Second, my sister and I also protected her as much as we could from a system where nurses are glorified personal support workers, overworked, exploited and directed by doctors. Being twice removed from the logic of a decision, around pain management, for eg, and unable to second guess a distracted doctor's decision or omission, they cannot be relied upon to know fentanyl should be administered at no more than 3-5 ml per hour. My encounters with a few, over that week we spent in the hospital, must have definitely given them PTSD.

Last but not least, I took charge when Amma got home, as her primary care provider, cooking for her, helping her with ablutions, motivating her to eat and to exercise per the physiotherapists' instructions. Poor thing had to relinquish control of the kitchen and endure my cooking. Wow I really enjoyed the power that came from wielding the spoon and shushing her objections! The last week I spent training my successor, and her substitute and hers...ok don't get me started.. the newly appointed help(s).
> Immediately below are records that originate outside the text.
(** The server closes a stream with the mutex held and without canceling the
    context first ([closeWithSendError] calls [close]). When its reader then
    blocks in handing over a message that no handler will receive any more,
    neither the reader nor the closer can take a step: the closer waits for the
    sender, and the sender for the context that the closer would cancel. *)
Theorem server_close_deadlock (Max id : Z) (Hmax : (1 <= Max)%Z) :
  exists c, reachable_from Max id c /\ bs_ctxErr (c_s c) = None /\
    c_locked c = Some (CWait (Some (None, false))) /\
    forall c', ~ own_step Max c c'.
Proof.
  set (pkt := mkPacket [Byte.x61] true). set (m := [Byte.x61]).
  set (s2 := set_activeSenders 1 (set_msgs [m] (newWebRTCBaseStream None id))).
  set (c := mkConc (set_recvClosed true (set_closed true s2)) (RSending m false)
              (Some (CWait (Some (None, false)))) false [m; m] [] []).
  assert (Hpkt : forall s, bs_packetBuf s = [] -> processMessage Max pkt s = (s, (m, true))).
  { intros [] Hb. simpl in Hb. subst. unfold processMessage. simpl.
    by destruct (_ >? Max)%Z eqn:E; [breflect; lia|]. }
  exists c. split_and!; try done.
  - exists (conc_init id). split; [done|].
    eapply rtc_l; [exists Reader; by eapply (step_enter Max pkt false); [apply Hpkt|]|].
    eapply rtc_l; [exists Reader; eapply step_send; [done | by unfold msgCh_cap; simpl; lia]|].
    eapply rtc_l; [exists Reader; by eapply (step_enter Max pkt false); [apply Hpkt|]|].
    eapply rtc_l; [exists Closer; by apply (step_close Max None false)|].
    eapply rtc_l; [exists Closer; by eapply step_closing, close_swap_won|].
    done.
  - intros c' [H|H]; inversion H; subst; simpl in *; try done.
    match goal with Hc : close_step _ _ _ _ _ |- _ => by inversion Hc end.
Qed.

Lemma server_close_deadlock_witness :
  exists c, reachable_from 8 7 c /\ bs_ctxErr (c_s c) = None /\
    c_locked c = Some (CWait (Some (None, false))) /\ forall c', ~ own_step 8 c c'.
Proof. by apply (server_close_deadlock 8 7). Defined.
Not to be outdone by me, my husband has been focussed on the care of his parents during the past year, over 3 different trips to India. I was there on two of three and missed one to travel to England, where I helped our daughter move house and settle in! Since this has been and will be our lot over the next few, alternating between care of various family members, Paris will have to wait!
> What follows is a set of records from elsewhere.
Inductive chanEvent :=
  | EvPeerDone            (* onPeerDone() *)
  | EvICEConnected        (* onICEConnected() *)
  | EvGracefulClose       (* peerConn.GracefulClose() *)
  | EvBroadcast           (* bufferWriteCond.Broadcast() *)
  | EvSend (data : bytes) (* dataChannel.Send(data) *).

#[export] Instance chanEvent_eq_dec : EqDecision chanEvent.
Proof. solve_decision. Defined.

Record baseChannel := mkBaseChannel {
  bc_ctxErr : option goerror;
  bc_ready : bool;                  (* ch.ready is closed *)
  bc_closed : bool;
  bc_closedReason : option goerror;
  bc_bufferWriteMu : rwmutex;
  bc_connID : string;               (* connID of newBaseChannel *)
  bc_peerDoneOnce : bool;
  bc_events : list chanEvent;
}.

#[export] Instance baseChannel_eq_dec : EqDecision baseChannel.
Proof. solve_decision. Defined.

Definition bc_set_ctxErr v ch := mkBaseChannel v (bc_ready ch) (bc_closed ch) (bc_closedReason ch)
  (bc_bufferWriteMu ch) (bc_connID ch) (bc_peerDoneOnce ch) (bc_events ch).
Definition bc_set_closed r ch := mkBaseChannel (bc_ctxErr ch) (bc_ready ch) true r
  (bc_bufferWriteMu ch) (bc_connID ch) (bc_peerDoneOnce ch) (bc_events ch).
Definition bc_set_mu v ch := mkBaseChannel (bc_ctxErr ch) (bc_ready ch) (bc_closed ch)
  (bc_closedReason ch) v (bc_connID ch) (bc_peerDoneOnce ch) (bc_events ch).
Definition bc_set_connID v ch := mkBaseChannel (bc_ctxErr ch) (bc_ready ch) (bc_closed ch)
  (bc_closedReason ch) (bc_bufferWriteMu ch) v (bc_peerDoneOnce ch) (bc_events ch).
Definition bc_set_peerDoneOnce v ch := mkBaseChannel (bc_ctxErr ch) (bc_ready ch) (bc_closed ch)
  (bc_closedReason ch) (bc_bufferWriteMu ch) (bc_connID ch) v (bc_events ch).
Definition bc_emit e ch := mkBaseChannel (bc_ctxErr ch) (bc_ready ch) (bc_closed ch)
  (bc_closedReason ch) (bc_bufferWriteMu ch) (bc_connID ch) (bc_peerDoneOnce ch)
  (bc_events ch ++ [e]).

(** [ch.cancel()]. *)
Definition bc_cancel (ch : baseChannel) : baseChannel :=
  match bc_ctxErr ch with
  | Some _ => ch
  | None => bc_set_ctxErr (Some (EIs Canceled)) ch
  end.

(** ** Connection state changes *)

(** webrtc.ICEConnectionState. *)
Inductive iceState :=
  | ICENew | ICEChecking | ICEConnected | ICECompleted
  | ICEDisconnected | ICEFailed | ICEClosed | ICEUnknown.

(** The closure [doPeerDone]; [hasOnPeerDone] says whether the callback is
    given. *)
Definition doPeerDone (hasOnPeerDone : bool) (ch : baseChannel) : baseChannel :=
  let ch := bc_cancel ch in
  if negb (bc_peerDoneOnce ch) && hasOnPeerDone
  then bc_emit EvPeerDone (bc_set_peerDoneOnce true ch)
  else ch.

(** The goroutine of [connStateChanged], which runs with [ch.mu] held;
    [connInfoID] is the identifier that the peer connection's statistics give. *)
Definition connStateChanged (hasOnPeerDone hasOnICEConnected : bool) (connInfoID : string)
    (connectionState : iceState) (ch : baseChannel) : baseChannel :=
  if bc_closed ch then doPeerDone hasOnPeerDone ch
  else
    match connectionState with
    | ICEDisconnected | ICEFailed | ICEClosed =>
        if bool_decide (bc_connID ch = EmptyString) then ch
        else bc_emit EvGracefulClose (doPeerDone hasOnPeerDone ch)
    | ICEConnected =>
        let ch := if hasOnICEConnected then bc_emit EvICEConnected ch else ch in
        bc_set_connID connInfoID ch
    | ICEChecking | ICECompleted | ICENew | ICEUnknown => bc_set_connID connInfoID ch
    end.

(** [newBaseChannel]: the fields, then one call of [connStateChanged] with the
    current state. *)
Definition newBaseChannel (parentErr : option goerror) (hasOnPeerDone hasOnICEConnected : bool)
    (connInfoID : string) (current : iceState) : baseChannel :=
  connStateChanged hasOnPeerDone hasOnICEConnected connInfoID current
    (mkBaseChannel parentErr false false None (mkRW 0 false) EmptyString false []).

(** ** Closing *)

(** [closeWithReason]; [gracefulErr] is what the peer connection's
    GracefulClose returns. *)
Definition closeWithReason (err gracefulErr : option goerror) (ch : baseChannel)
    : baseChannel * option goerror :=
  if bc_closed ch then (ch, None)
  else
    let ch := bc_emit EvGracefulClose (bc_emit EvBroadcast (bc_cancel (bc_set_closed err ch))) in
    (ch, if negb (errors_Is_opt gracefulErr ErrDtlsConnClosed) then gracefulErr else None).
Chennai tales - Jasmine all around me

Jasmine all around me

Chennai's stifling humidity is unmatched. I came home with Amma from central air conditioning at the hospital to the spacious three bedroom flat she has by Elliot's beach on the Coramandel coast off the Bay of Bengal. I don't know if the humidity is inspite of it or because of it. I don't know if it is always this intense at this time of year. Anyone who has not lived through this cannot imagine the feeling of being completely soaked in perspiration 24/7. While the A/c in the bedroom provides some reprieve, the movement in and out of A/c is hard on the body and just makes the experience of being outside even harder for someone like me who never breaks a sweat in Canada. So I decided in order to cope I had to stop complaining and go with the flow. I wear thin cottons, I shower a few times, keep hydrating and tell myself how incredibly healthy it is to dispose of bodily waste this way! By the way, I have a new appreciation for why the cotton "nightie" is the preferred choice of dress for young and old here. Wrapping oneself in a saree and keeping it on longer than necessary is monumental effort.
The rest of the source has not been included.